(Work task): In the entries below, the lines from the one with "(** ** The pagination" through the one with "rewrite unparent_mark, mark_parent." are to be copied exactly; both ends count.

*** Provided entries Section Begins ***

Lemma init_enabled e s s' :
  wf s → truthy (pagination e) && isEnough e = true → init e s = Some s' →
  ∃ s1 n, createPagination e (destroy s) = Some s1
    ∧ iterations (max e) = Some n
    ∧ s' = update e (emit EVENT_PAGINATION_MOUNTED [getAt e s1 (splide_index e)] s1)
    ∧ list_ s1 = Some (next s)
    ∧ document s1 !! next s = Some (ul_el e)
    ∧ length (items s1) = n
    ∧ created e (next s) s1
    ∧ wf s1
    ∧ ∀ x, (x < next s)%nat → document s1 !! x = document (destroy s) !! x.
Proof.
  intros Hwf Hen. unfold init. rewrite Hen.
  destruct (createPagination e (destroy s)) as [s1|] eqn:Hc; [|done].
  simpl. intros [= <-].
  destruct (createPagination_spec e (destroy s) s1)
    as (n & Hn & Hl & Hul & Hlen & Hcr & Hwf1 & _ & _ & Hold);
    [by apply wf_destroy|by apply destroy_items|apply destroy_list|done|].
  rewrite destroy_next in *. exists s1, n. split_and!; done.
Qed.

Lemma init_defined e s s' : init e s = Some s' → ∀ s0, is_Some (init e s0).
Proof.
  unfold init. intros H s0.
  destruct (truthy (pagination e) && isEnough e); [|done].
  rewrite createPagination_eq in *.
  destruct (iterations (max e)); [|done]. simpl. eauto.
Qed.

Lemma init_terminates e s :
  is_Some (iterations (max e)) → is_Some (init e s).
Proof.
  intros [n Hn]. unfold init.
  destruct (truthy (pagination e) && isEnough e); [|done].
  rewrite createPagination_eq, Hn. simpl. eauto.
Qed.

Lemma ul_el_attrs e :
  attrs (ul_el e) !! ROLE = Some (AStr "tablist")
  ∧ attrs (ul_el e) !! ARIA_LABEL = Some (AStr (i18n_select e)).
Proof.
  unfold ul_el; simpl. split.
  - by rewrite lookup_insert_ne, lookup_insert_eq.
  - by rewrite lookup_insert_eq.
Qed.

Lemma button_el_attrs e li i :
  attrs (button_el e li i) !! ROLE = Some (AStr "tab")
  ∧ attrs (button_el e li i) !! Attr "type" = Some (AStr "button").
Proof.
  unfold button_el; cbn [attrs El.setAttribute]. split.
  - do 3 (rewrite lookup_insert_ne by done). by rewrite lookup_insert_eq.
  - do 4 (rewrite lookup_insert_ne by done).
    change (list_to_map [(Attr "type", AStr "button")] : gmap AttrName AttrVal)
      with (<[Attr "type" := AStr "button"]> (∅ : gmap AttrName AttrVal)).
    by rewrite lookup_insert_eq.
Qed.

(** C2, as the code has it: with options.pagination truthy and isEnough(),
    init() leaves exactly one list in the document, a ul with role tablist
    and aria-label i18n.select under the slider or the root, holding exactly
    max items (none when max is negative); the i-th item, for i in [0, max),
    has page i, an li with role none in the list and in it a button with
    role tab and type button.  The button has tabindex -1 and is not
    selected, except the button of the page of the current index, which
    update() has made active at the end of init(). *)
Theorem init_creates e s m :
  wf s → truthy (pagination e) = true → isEnough e = true → max e = Int m →
  ∃ s' l ul,
    init e s = Some s'
    ∧ list_ s' = Some l ∧ document s' !! l = Some ul
    ∧ tag ul = "ul" ∧ parent ul = Some (parent_of e)
    ∧ attrs ul !! ROLE = Some (AStr "tablist")
    ∧ attrs ul !! ARIA_LABEL = Some (AStr (i18n_select e))
    ∧ (∀ x el, document s' !! x = Some el → tag el = "ul" → is_Some (parent el) → x = l)
    ∧ Z.of_nat (length (items s')) = Z.max 0 m
    ∧ (∀ x el, document s' !! x = Some el → parent el = Some (Own l) →
         ∃ it, it ∈ items s' ∧ li it = x)
    ∧ ∀ i, 0 ≤ i < m →
        ∃ it eli elb,
          items s' !! Z.to_nat i = Some it ∧ page it = i
          ∧ document s' !! li it = Some eli
          ∧ tag eli = "li" ∧ parent eli = Some (Own l)
          ∧ attrs eli !! ROLE = Some (AStr "none")
          ∧ document s' !! button it = Some elb
          ∧ tag elb = "button" ∧ parent elb = Some (Own (li it))
          ∧ attrs elb !! ROLE = Some (AStr "tab")
          ∧ attrs elb !! Attr "type" = Some (AStr "button")
          ∧ if decide (toPage e (getIndex e false) = i)
            then is_active elb else is_inactive elb.
Proof.
  intros Hwf Hp He Hm.
  assert (Hen : truthy (pagination e) && isEnough e = true) by (by rewrite Hp, He).
  destruct (init_terminates e s) as [s' Hinit].
  { rewrite Hm. simpl. eauto. }
  destruct (init_enabled e s s' Hwf Hen Hinit)
    as (s1 & n & _ & Hn & -> & Hl & Hul & Hlen & Hcr & Hwf1 & _).
  rewrite Hm in Hn. simpl in Hn. injection Hn as <-.
  set (s2 := emit EVENT_PAGINATION_MOUNTED [getAt e s1 (splide_index e)] s1) in *.
  assert (Hwf2 : wf s2) by (by apply wf_emit).
  pose proof (wf_update e s2 Hwf2) as Hwf'.
  exists (update e s2), (next s), (ul_el e).
  destruct (ul_el_attrs e) as [Hrole Hlabel].
  split_and!; try done.
  - by rewrite update_list.
  - by apply update_lookup_other.
  - intros x el Hx Ht Hpar.
    pose proof (wf_attached _ Hwf' x el Hx Ht Hpar) as Hx'.
    rewrite update_list in Hx'. simpl in Hx'. congruence.
  - rewrite update_items. simpl. lia.
  - intros x el Hx Hpar. apply (wf_children _ Hwf' (next s) x el); [|done..].
    by rewrite update_list.
  - intros i Hi. rewrite update_items. simpl.
    destruct (lookup_lt_is_Some_2 (items s1) (Z.to_nat i)) as [it Hit]; [lia|].
    pose proof (list_elem_of_lookup_2 _ _ _ Hit) as Hin.
    destruct (Hcr it Hin) as [Hli Hb].
    pose proof (wf_page s1 Hwf1 _ _ Hit) as Hpage.
    exists it, (li_el (next s)).
    pose proof (update_same_but_state e s2 (button it)) as Hsame.
    change (document s2) with (document s1) in Hsame. rewrite Hb in Hsame.
    inversion Hsame as [? elb (Htag & Hpar & _ & Hattrs) Heq1 Heq2|]; subst.
    destruct (button_el_attrs e (li it) (page it)) as [Hr Hty].
    exists elb. split_and!; try done.
    + lia.
    + by apply update_lookup_other.
    + by rewrite Hattrs.
    + by rewrite Hattrs.
    + assert (Helb : elb =
        touch (curr_item e s2) activate (button it)
          (touch (prev_item e s2) deactivate (button it)
             (button_el e (li it) (page it)))).
      { pose proof (update_lookup e s2 (button it)) as Hlk.
        change (document s2) with (document s1) in Hlk.
        rewrite Hb in Hlk. simpl in Hlk. congruence. }
      unfold curr_item, prev_item in Helb.
      rewrite (touch_page e s2 _ _ (Z.to_nat i) it) in Helb by done.
      rewrite (touch_page e s2 _ _ (Z.to_nat i) it) in Helb by done.
      rewrite Z2Nat.id in Helb by lia. subst elb.
      repeat case_decide;
        auto using activate_is_active, deactivate_is_inactive, button_el_inactive.
Qed.

Lemma init_creates_witness :
  ∃ s' l ul,
    init (example_env 0 0) initial = Some s'
    ∧ list_ s' = Some l ∧ document s' !! l = Some ul
    ∧ tag ul = "ul" ∧ parent ul = Some Root
    ∧ attrs ul !! ROLE = Some (AStr "tablist")
    ∧ attrs ul !! ARIA_LABEL = Some (AStr "Select a slide to show")
    ∧ (∀ x el, document s' !! x = Some el → tag el = "ul" → is_Some (parent el) → x = l)
    ∧ Z.of_nat (length (items s')) = 3
    ∧ (∀ x el, document s' !! x = Some el → parent el = Some (Own l) →
         ∃ it, it ∈ items s' ∧ li it = x)
    ∧ ∀ i, 0 ≤ i < 3 →
        ∃ it eli elb,
          items s' !! Z.to_nat i = Some it ∧ page it = i
          ∧ document s' !! li it = Some eli
          ∧ tag eli = "li" ∧ parent eli = Some (Own l)
          ∧ attrs eli !! ROLE = Some (AStr "none")
          ∧ document s' !! button it = Some elb
          ∧ tag elb = "button" ∧ parent elb = Some (Own (li it))
          ∧ attrs elb !! ROLE = Some (AStr "tab")
          ∧ attrs elb !! Attr "type" = Some (AStr "button")
          ∧ if decide (0 = i) then is_active elb else is_inactive elb.
Proof.
  apply (init_creates (example_env 0 0) initial 3); [apply wf_initial|done..].
Defined.

(** C2 as stated fails for the current page: after init() on three slides
    with the first one current, the first button has tabindex set to the
    empty string, not -1. *)
Lemma init_current_button_tabindex :
  ∃ s' it elb,
    init (example_env 0 0) initial = Some s'
    ∧ items s' !! 0%nat = Some it
    ∧ document s' !! button it = Some elb
    ∧ attrs elb !! TAB_INDEX = Some (AStr "")
    ∧ attrs elb !! TAB_INDEX ≠ Some (ANum (-1)).
Proof.
  eexists _, _, _. split_and!.
  - vm_compute. reflexivity.
  - vm_compute. reflexivity.
  - vm_compute. reflexivity.
  - vm_compute. reflexivity.
  - vm_compute. discriminate.
Qed.

(** ** The pagination [init] leaves does not depend on the state before *)

Lemma unparent_mark e i el : unparent (mark e i el) = mark e i (unparent el).
Proof. unfold mark. by repeat case_decide. Qed.

Lemma update_button_lookup e s i it el :
  wf s → items s !! i = Some it → document s !! button it = Some el →
  document (update e s) !! button it = Some (mark e (Z.of_nat i) el).
Proof.
  intros Hwf Hi Hel. rewrite update_lookup, Hel. simpl. f_equal.
  unfold curr_item, prev_item, mark.
  by rewrite !(touch_page e s _ _ i it).
Qed.

Lemma mark_parent e i el : parent (mark e i el) = parent el.
Proof. unfold mark. by repeat case_decide. Qed.

Lemma init_item_view_eq e s1 l i it :
  wf s1 → list_ s1 = Some l → created e l s1 → items s1 !! i = Some it →
  item_view (update e (emit EVENT_PAGINATION_MOUNTED [getAt e s1 (splide_index e)] s1)) it
  = init_item_view e (Z.of_nat i).
Proof.
  intros Hwf Hl Hcr Hi.
  set (s2 := emit EVENT_PAGINATION_MOUNTED [getAt e s1 (splide_index e)] s1).
  assert (Hwf2 : wf s2) by (by apply wf_emit).
  pose proof (list_elem_of_lookup_2 _ _ _ Hi) as Hin.
  destruct (Hcr it Hin) as [Hli Hb].
  unfold item_view, init_item_view.
  rewrite (update_lookup_other e s2 (li it) (li_el l)) by done.
  rewrite (update_button_lookup e s2 i it (button_el e (li it) (page it))) by done.
  rewrite update_list. change (list_ s2) with (list_ s1). rewrite Hl.
  rewrite (wf_page s1 Hwf i it Hi).
  cbn [fmap option_fmap option_map].
  rewrite unparent_mark, mark_parent.
  unfold listeners_view. rewrite update_listeners.
  change (listeners s2) with (listeners s1).
  rewrite (wf_listeners s1 Hwf i it Hi).
  f_equal; by rewrite ?bool_decide_eq_true_2.
Qed.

*** Provided entries Section Ends ***

(Task response):
(** ** The pagination [init] leaves does not depend on the state before *)

Lemma unparent_mark e i el : unparent (mark e i el) = mark e i (unparent el).
Proof. unfold mark. by repeat case_decide. Qed.

Lemma update_button_lookup e s i it el :
  wf s → items s !! i = Some it → document s !! button it = Some el →
  document (update e s) !! button it = Some (mark e (Z.of_nat i) el).
Proof.
  intros Hwf Hi Hel. rewrite update_lookup, Hel. simpl. f_equal.
  unfold curr_item, prev_item, mark.
  by rewrite !(touch_page e s _ _ i it).
Qed.

Lemma mark_parent e i el : parent (mark e i el) = parent el.
Proof. unfold mark. by repeat case_decide. Qed.

Lemma init_item_view_eq e s1 l i it :
  wf s1 → list_ s1 = Some l → created e l s1 → items s1 !! i = Some it →
  item_view (update e (emit EVENT_PAGINATION_MOUNTED [getAt e s1 (splide_index e)] s1)) it
  = init_item_view e (Z.of_nat i).
Proof.
  intros Hwf Hl Hcr Hi.
  set (s2 := emit EVENT_PAGINATION_MOUNTED [getAt e s1 (splide_index e)] s1).
  assert (Hwf2 : wf s2) by (by apply wf_emit).
  pose proof (list_elem_of_lookup_2 _ _ _ Hi) as Hin.
  destruct (Hcr it Hin) as [Hli Hb].
  unfold item_view, init_item_view.
  rewrite (update_lookup_other e s2 (li it) (li_el l)) by done.
  rewrite (update_button_lookup e s2 i it (button_el e (li it) (page it))) by done.
  rewrite update_list. change (list_ s2) with (list_ s1). rewrite Hl.
  rewrite (wf_page s1 Hwf i it Hi).
  cbn [fmap option_fmap option_map].
  rewrite unparent_mark, mark_parent.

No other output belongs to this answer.